孩子,兩個字像一根針狠狠地紮在他的心口,蘇寅政的喉結不停的滑動,幾秒鐘的時間於他卻像過了幾個世紀那樣漫長,“沒有,宋宋,我們的孩子沒事,別哭。”,他的聲音隱藏着不易察覺的輕顫,抱着她的雙手僵硬而有力。
低聲安慰着她,或許也是在安慰自己,即使再不願意相信,他心裡也有了猜測,孩子十有八九是保不住了,蘇寅政深深的吸了口氣,把眼前的霧氣給逼下去。
天已經完全黑了下來,空曠的路上偶爾駛過的車輛也是急匆匆的,絲毫沒有停下來的意思。蘇寅政擡頭看了一眼周圍,沒有絲毫的猶豫,走到路中央站定。
喬宋必須儘快送到醫院,再也不能耽擱片刻。
昏昏沉沉中,喬宋感覺到一件外套套在身上,混合着殘留的體溫,還有那熟悉的味道,溫暖的包裹着自己,眼皮很沉重,她很想睡過去,可有哥聲音一直在耳邊和自己說着什麼,意識一次一次被拉回來。
不能睡……
再堅持一下吧……
喬宋微微的動了下眼睛,想要再聽到那聲音的來源,可那聲音飄來飄去的,她聽不出那是誰的聲音。

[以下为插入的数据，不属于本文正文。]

(** * sf_tools.base.np_adjust : Numpy adjustment routines

    A shallow embedding of [sf_tools/base/np_adjust.py] together with the
    small part of Numpy it delegates to ([rot90], [flip], [transpose],
    [roll], [arange], [repeat], [pad], [array]), followed by the properties
    of the module's functions.

    An N-dimensional array is a shape together with its elements in
    row-major (C) order.  Numpy calls that raise ([ValueError],
    [IndexError], [TypeError]) return [None]. *)

From Stdlib Require Import List Arith ZArith Lia Bool Permutation PrimFloat.
From Stdlib Require QArith Qcanon.
Import ListNotations.

Set Implicit Arguments.

(** ** Errors: a small option monad *)

Definition bind {A B : Type} (m : option A) (k : A -> option B) : option B :=
  match m with
  | Some x => k x
  | None => None
  end.

Notation "x <- m ;; k" := (bind m (fun x => k))
  (at level 61, m at next level, right associativity).

Fixpoint mapM {A B : Type} (f : A -> option B) (l : list A) : option (list B) :=
  match l with
  | [] => Some []
  | x :: l' => y <- f x ;; ys <- mapM f l' ;; Some (y :: ys)
  end.

(** ** Multi-indices in row-major order *)

Fixpoint prod (s : list nat) : nat :=
  match s with
  | [] => 1
  | n :: s' => n * prod s'
  end.

(** Flat position of the multi-index [idx] in an array of shape [s]. *)
Fixpoint ravel (s idx : list nat) : nat :=
  match s, idx with
  | _ :: s', i :: idx' => i * prod s' + ravel s' idx'
  | _, _ => 0
  end.

(** Multi-index of the flat position [k] in an array of shape [s]. *)
Fixpoint unravel (s : list nat) (k : nat) : list nat :=
  match s with
  | [] => []
  | _ :: s' => (k / prod s') :: unravel s' (k mod prod s')
  end.

(** [idx] has one entry per axis, each below the axis length. *)
Fixpoint in_bounds (s idx : list nat) : bool :=
  match s, idx with
  | [], [] => true
  | n :: s', i :: idx' => (i <? n) && in_bounds s' idx'
  | _, _ => false
  end.

(** ** Arrays *)

(** The zero of an element type (what [np.pad] writes in constant mode). *)
Class Dtype (T : Type) := { zero : T }.

#[export] Instance Z_dtype : Dtype Z := { zero := 0%Z }.
#[export] Instance nat_dtype : Dtype nat := { zero := 0 }.

(** [flat] holds the elements in row-major order, as [a.flat] does. *)
Record ndarray (T : Type) := mk_ndarray { shape : list nat; flat : list T }.

Section Arrays.
Context {T : Type} `{Dtype T}.

Definition ndim (a : ndarray T) : nat := length (shape a).

Definition size (a : ndarray T) : nat := prod (shape a).

(** The representation invariant: one element per position. *)
Definition wf (a : ndarray T) : Prop := length (flat a) = prod (shape a).

(** The array of shape [s] whose element at [idx] is [f idx]. *)
Definition build (s : list nat) (f : list nat -> T) : ndarray T :=
  mk_ndarray s (map (fun k => f (unravel s k)) (seq 0 (prod s))).

(** Unchecked read, used under [build] at indices that are in bounds. *)
Definition item (a : ndarray T) (idx : list nat) : T :=
  nth (ravel (shape a) idx) (flat a) zero.

(** [a[idx]] with a full multi-index; [IndexError] otherwise. *)
Definition get (a : ndarray T) (idx : list nat) : option T :=
  if in_bounds (shape a) idx
  then nth_error (flat a) (ravel (shape a) idx)
  else None.

(** [a[k]] : the [k]-th slice along axis 0. *)
Definition frame (a : ndarray T) (k : nat) : ndarray T :=
  let m := prod (tl (shape a)) in
  mk_ndarray (tl (shape a)) (firstn m (skipn (k * m) (flat a))).

(** [for x in a] : the slices along axis 0; a 0-d array is not iterable. *)
Definition iter (a : ndarray T) : option (list (ndarray T)) :=
  match shape a with
  | [] => None
  | n :: _ => Some (map (frame a) (seq 0 n))
  end.

(** *** The Numpy routines the module calls *)

(** [np.array(a)] on an array: a copy. *)
Definition np_array (a : ndarray T) : ndarray T := a.

Definition same_shape (s : list nat) (a : ndarray T) : bool :=
  if list_eq_dec Nat.eq_dec (shape a) s then true else false.

(** [np.array(l)] on a list of arrays: they are stacked along a new
    leading axis; an empty list gives the empty 1-d array; arrays of
    different shapes do not make a rectangular array. *)
Definition np_array_of_list (l : list (ndarray T)) : option (ndarray T) :=
  match l with
  | [] => Some (mk_ndarray [0] [])
  | x :: _ =>
      if forallb (same_shape (shape x)) l
      then Some (mk_ndarray (length l :: shape x) (concat (map (@flat T) l)))
      else None
  end.

(** The index read by [np.flip(m, ax)] for the output index [idx]. *)
Fixpoint flip_index (s : list nat) (ax : nat) (idx : list nat) : list nat :=
  match s, idx with
  | n :: s', i :: idx' =>
      match ax with
      | 0 => (n - 1 - i) :: idx'
      | S ax' => i :: flip_index s' ax' idx'
      end
  | _, _ => idx
  end.

(** [np.flip(m, ax)] : reverse the order of elements along axis [ax]. *)
Definition np_flip (m : ndarray T) (ax : nat) : option (ndarray T) :=
  if ax <? ndim m
  then Some (build (shape m) (fun idx => item m (flip_index (shape m) ax idx)))
  else None.

(** Position of the first [j] in [l] ([length l] when there is none). *)
Fixpoint index_of (j : nat) (l : list nat) : nat :=
  match l with
  | [] => 0
  | x :: l' => if x =? j then 0 else S (index_of j l')
  end.

Fixpoint nodupb (l : list nat) : bool :=
  match l with
  | [] => true
  | x :: l' => negb (existsb (Nat.eqb x) l') && nodupb l'
  end.

(** [axes] names every axis of a rank-[n] array once. *)
Definition valid_axes (n : nat) (axes : list nat) : bool :=
  (length axes =? n) && forallb (fun ax => ax <? n) axes && nodupb axes.

(** The index read by [np.transpose(a, axes)] for the output index [idx]:
    axis [i] of the output is axis [axes[i]] of the input. *)
Definition transpose_index (axes idx : list nat) : list nat :=
  map (fun j => nth (index_of j axes) idx 0) (seq 0 (length axes)).

(** The entries of [l] in the order [axes]: [l[axes[0]], l[axes[1]], ...]. *)
Definition take_axes (axes l : list nat) : list nat :=
  map (fun ax => nth ax l 0) axes.

(** [np.transpose(a, axes)]. *)
Definition np_transpose (a : ndarray T) (axes : list nat) : option (ndarray T) :=
  if valid_axes (ndim a) axes
  then Some (build (take_axes axes (shape a))
                   (fun idx => item a (transpose_index axes idx)))
  else None.

(** [np.rot90(m, k)] with the default [axes=(0, 1)]. *)
Definition np_rot90 (m : ndarray T) (k : Z) : option (ndarray T) :=
  if ndim m <? 2 then None
  else
    let axes_list := 1 :: 0 :: seq 2 (ndim m - 2) in
    match (k mod 4)%Z with
    | 0%Z => Some m
    | 2%Z => m' <- np_flip m 0 ;; np_flip m' 1
    | 1%Z => m' <- np_flip m 1 ;; np_transpose m' axes_list
    | _ => m' <- np_transpose m axes_list ;; np_flip m' 1
    end.

(** [pad_width] given as a sequence of [(before, after)] pairs is broadcast
    to one pair per axis. *)
Definition as_pairs (pad_width : list (nat * nat)) (nd : nat)
  : option (list (nat * nat)) :=
  if length pad_width =? nd then Some pad_width
  else match pad_width with
       | [p] => Some (repeat p nd)
       | _ => None
       end.

Fixpoint padded_shape (s : list nat) (pw : list (nat * nat)) : list nat :=
  match s, pw with
  | n :: s', (b, e) :: pw' => (b + n + e) :: padded_shape s' pw'
  | _, _ => []
  end.

(** Is the output index [idx] inside the copy of the original array? *)
Fixpoint in_block (s : list nat) (pw : list (nat * nat)) (idx : list nat) : bool :=
  match s, pw, idx with
  | n :: s', (b, _) :: pw', i :: idx' =>
      (b <=? i) && (i <? b + n) && in_block s' pw' idx'
  | _, _, _ => true
  end.

Fixpoint unpad_index (pw : list (nat * nat)) (idx : list nat) : list nat :=
  match pw, idx with
  | (b, _) :: pw', i :: idx' => (i - b) :: unpad_index pw' idx'
  | _, _ => []
  end.

(** [np.pad(a, pad_width, 'constant')] : zeros around the array. *)
Definition np_pad_constant (a : ndarray T) (pad_width : list (nat * nat))
  : option (ndarray T) :=
  pw <- as_pairs pad_width (ndim a) ;;
  Some (build (padded_shape (shape a) pw)
              (fun idx => if in_block (shape a) pw idx
                          then item a (unpad_index pw idx)
                          else zero)).

(** [np.repeat(a, n)] : the flattened array with every element [n] times. *)
Definition np_repeat (a : ndarray T) (n : nat) : ndarray T :=
  mk_ndarray [length (flat a) * n] (flat_map (fun x => repeat x n) (flat a)).

(** Cyclic shift of a list: the element at [i] moves to [(i + shift) mod n]. *)
Definition roll_list {A : Type} (l : list A) (shift : Z) : list A :=
  match length l with
  | 0 => l
  | S _ as n =>
      let k := Z.to_nat (shift mod Z.of_nat n) in
      skipn (n - k) l ++ firstn (n - k) l
  end.

(** [np.roll(a, shift)] without an axis: the flattened array is shifted and
    the shape restored. *)
Definition np_roll (a : ndarray T) (shift : Z) : ndarray T :=
  mk_ndarray (shape a) (roll_list (flat a) shift).

End Arrays.

(** [np.array(t)] on a tuple of integers: a 1-d integer array. *)
Definition np_array_of_tuple (t : list nat) : ndarray nat :=
  mk_ndarray [length t] t.

(** [np.arange(n)]. *)
Definition np_arange (n : nat) : ndarray nat :=
  mk_ndarray [n] (seq 0 n).

(** *** Closed forms used to state what the routines return *)

Section ClosedForms.
Context {T : Type} `{Dtype T}.

(** The half turn, as an array: both leading axes reversed. *)
Definition rot180 (m : ndarray T) : ndarray T :=
  build (shape m)
    (fun idx => item (build (shape m)
                        (fun idx' => item m (flip_index (shape m) 0 idx')))
                     (flip_index (shape m) 1 idx)).

(** The frames of a stack, rotated one by one. *)
Definition rotated_frames (a : ndarray T) (n : nat) : list (ndarray T) :=
  map rot180 (map (frame a) (seq 0 n)).

(** The array [np.transpose] returns for a valid axis order. *)
Definition transposed (a : ndarray T) (axes : list nat) : ndarray T :=
  build (take_axes axes (shape a))
        (fun idx => item a (transpose_index axes idx)).

(** The flat position [np.transpose] reads for the flat position [k] of
    its result. *)
Definition source_position (a : ndarray T) (axes : list nat) (k : nat) : nat :=
  ravel (shape a) (transpose_index axes (unravel (take_axes axes (shape a)) k)).

End ClosedForms.

(** ** The module [np_adjust] *)

(** The [padding] argument of [pad2d]: an integer or a pair. *)
Inductive padding_arg : Type :=
| PadInt (p : Z)
| PadPair (pad_x pad_y : Z).

Section NpAdjust.
Context {T : Type} `{Dtype T}.

(** [return np.rot90(data, 2)] *)
Definition rotate (data : ndarray T) : option (ndarray T) :=
  np_rot90 data 2.

(** [return np.array([rotate(x) for x in data])] *)
Definition rotate_stack (data : ndarray T) : option (ndarray T) :=
  xs <- iter data ;;
  rs <- mapM rotate xs ;;
  np_array_of_list rs.

(** [[
    data = np.array(data)
    shape = np.array(data.shape)
    if shape.ndim == 1:
        shape = np.repeat(shape, 2)
    return np.pad(data, ((shape[0], shape[0]), (shape[1], shape[1])),
                  'constant')
    ]]
    The argument [padding] is not read. *)
Definition pad2d (data : ndarray T) (padding : padding_arg) : option (ndarray T) :=
  let data := np_array data in
  let shape := np_array_of_tuple (shape data) in
  let shape := if ndim shape =? 1 then np_repeat shape 2 else shape in
  s00 <- get shape [0] ;;
  s01 <- get shape [0] ;;
  s10 <- get shape [1] ;;
  s11 <- get shape [1] ;;
  np_pad_constant data [(s00, s01); (s10, s11)].

(** [[
    axis_roll = np.roll(np.arange(data.ndim), roll)
    return np.transpose(data, axes=axis_roll)
    ]] *)
Definition fancy_transpose (data : ndarray T) (roll : Z) : option (ndarray T) :=
  let axis_roll := np_roll (np_arange (ndim data)) roll in
  np_transpose data (flat axis_roll).

(** [fancy_transpose]'s default [roll=1]. *)
Definition default_roll : Z := 1.

(** [return fancy_transpose(data)] *)
Definition ftr (data : ndarray T) : option (ndarray T) :=
  fancy_transpose data default_roll.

刺耳的聲音裡,一輛紅色的法拉利急急的剎住,在路上拉出一道長長的印記,險險的停在距離那一站一抱的兩個人跟前,暗淡的路燈下,車窗緩緩地下降,露出車裡女人精緻的妝容,酒紅色的大波卷頭髮散落在性感的鎖骨上,零下十幾度的溫度下,她身上只穿了一件黑色的吊帶小禮服。
探頭掃了兩個人一眼,眉宇不耐煩的皺起來,而後落在蘇寅政的身上,頓了一下,丹鳳眼微微的眯起來,肆無忌憚的打量着他的長相。
剛纔被嚇到了沒看清楚,沒想到這鬼都不來的地方會出現這麼極品的人,即使情況很落魄,但那高大的身影在路燈下,凌厲的風牽動他的襯衫的衣角,立體的五官染上一抹肅殺的味道,下巴未挑,就連那細碎立起的頭髮,都讓人那麼心動。
有那麼一種人,就是有這種魔力,即使是初次見面,也能牽動所有人的情緒。
“你們碰到什麼麻煩了嗎?需要我幫忙?”,女人下車,細細的高跟鞋踩在雪地上有些不習慣,啪的一聲關上門,而後做出一個嫵媚的動作。畫着濃重眼線的眼睛微微的挑出一個弧度,這是她對着鏡子做了無數遍的,自認爲最有殺傷力。
蘇寅政聞言,抱着喬宋大步的走向女人,絲毫沒把女人眼睛裡放出的點波接收,把喬宋放在後車座,讓她躺好。而後走到前面,沉聲說:“車鑰匙。”
女人被他的忽略弄得很不爽,不過她對帥哥一向有容忍度,主動的伸手靠在蘇寅政的身上。